In 2007, Menzies portrayed a Naval officer on the beaches of Normandy, opposite James McAvoy, in the Academy Award-nominated adaptation of Ian McEwan's WWII drama Atonement. The Rose Theatre, an Elizabethan theatre outside London, produced a short video which was shown in 2009, and featured Menzies in the role of Mephistophilis, in Christopher Marlowe's play Doctor Faustus. He would go on to appear in three films in 2010. The first was Independent Pictures' adaptation of Russian author Anton Chekhov's The Duel, where he portrayed Von Koren. Second was Swipe Films' production of Jackboots on Whitehall, an animated film featuring puppets. Menzies, alongside Alan Cumming and Timothy Spall, provided voice work for the comedy spoof, which explored the idea of Nazis invading the United Kingdom at the end of WWII. In his third film of 2010, Menzies starred opposite Genevieve O'Reilly in the drama Forget Me Not, an independent film which premiered at the Culver Plaza Theater in Culver City, CA.

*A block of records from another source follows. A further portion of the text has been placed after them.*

(** How the block's state changes: a line that is not dirty afterwards has not
    changed. *)
Definition written {D} (pkt : Packet) (b b' : CacheBlk D) (v v' : list Z) : Prop :=
  isWritable b' = isWritable b /\ (isDirty b = true -> isDirty b' = true) /\
  (isDirty b' = true -> isDirty b = true \/ isWritable b = true) /\ (isDirty b' = false -> v' = v) /\
  (p_cmd pkt = WriteLineReq -> isDirty b' = true).

Section Hit.
Context {T D : Type} `{!BaseTags T D, !BaseTagsLaws T D} (k : Z) (world : Z -> bool).
Implicit Types (c : Cache T D) (b : CacheBlk D) (pkt : Packet).

(** Common premises: block [p] of cache [c] holds the line of the request. *)
Section Satisfy.
Context (c : Cache T D) (pkt : Packet) (d : list Z) (p : Z) (b : CacheBlk D) (v : list Z).
Hypotheses (Hc : cache_ok k world c) (Hq : cpu_packet k world pkt d) (Hb : blk_in k world c p (p_addr pkt) b v)
  (Hl : Z.of_nat (length v) = 2 ^ k).

Lemma hit_k : 2 <= k < 32.
Proof. apply (bt_k _ _ (co_tags _ _ _ Hc)). Qed.

Lemma hit_offset : 0 <= p_addr pkt mod 2 ^ k < 2 ^ k.
Proof. apply Z.mod_pos_bound, pow2_pos. pose proof hit_k. lia. Qed.

Lemma hit_data : setDataFromBlock pkt v (c_blkSize c) =
  Ok (with_data (Some (get_bytes v (p_addr pkt mod 2 ^ k) (p_size pkt))) pkt).
Proof.
  rewrite (co_blkSize _ _ _ Hc). destruct (cq_data _ _ _ _ Hq), (cq_size _ _ _ _ Hq).
  apply (setDataFromBlock_Ok pkt v k d); try done; [apply hit_k|apply Hq|lia].
Qed.

Lemma hit_write : writeDataToBlock pkt v (c_blkSize c) = Ok (put_bytes v (p_addr pkt mod 2 ^ k) d).
Proof.
  rewrite (co_blkSize _ _ _ Hc). destruct (cq_data _ _ _ _ Hq), (cq_size _ _ _ _ Hq).
  apply writeDataToBlock_Ok; try done; [apply hit_k|apply Hq].
Qed.

Lemma hit_put_length n : Z.of_nat (length n) = p_size pkt ->
  Z.of_nat (length (put_bytes v (p_addr pkt mod 2 ^ k) n)) = 2 ^ k.
Proof.
  intros Hn. destruct (cq_size _ _ _ _ Hq). pose proof hit_offset. rewrite put_bytes_length; lia.
Qed.

(** The assertions at the head of [satisfyRequest]. *)
Lemma hit_fits : (u64 (getOffset pkt (c_blkSize c) + p_size pkt) <=? c_blkSize c) = true.
Proof.
  pose proof hit_k. pose proof hit_offset. destruct (cq_size _ _ _ _ Hq). rewrite (co_blkSize _ _ _ Hc), (getOffset_eq k) by (done || apply Hq).
  pose proof (Z.pow_le_mono_r 2 k 31 ltac:(lia) ltac:(lia)). rewrite wrap_u_id by lia. lia.
Qed.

The dramatic comedy Hysteria (2011) featured Menzies, opposite Maggie Gyllenhaal and Hugh Dancy, in the story of the creation of the first Victorian era vibrator. That same year, he would feature in writer Andrew Steggall's short film The Door, an official selection at the 28th annual Warsaw International Film Festival, which was based upon the tale The Door in the Wall by H.G. Wells. In 2012, Menzies starred in director Carrie Cracknell's Nora, a short film inspired by the Young Vic's theatrical production of Henrik Ibsen's play A Doll's House. His next film was 2014's thriller The Birthday Gift, a short film which was screened at the Aesthetica Short Film Festival that year. Menzies would go on to star in the short film/micro-play Groove is in the Heart, a collaboration between the Royal Court Theatre and The Guardian, which was screened at the BFI London Film Festival, and submarine action film Black Sea, a modern-day pirate thriller, opposite Jude Law.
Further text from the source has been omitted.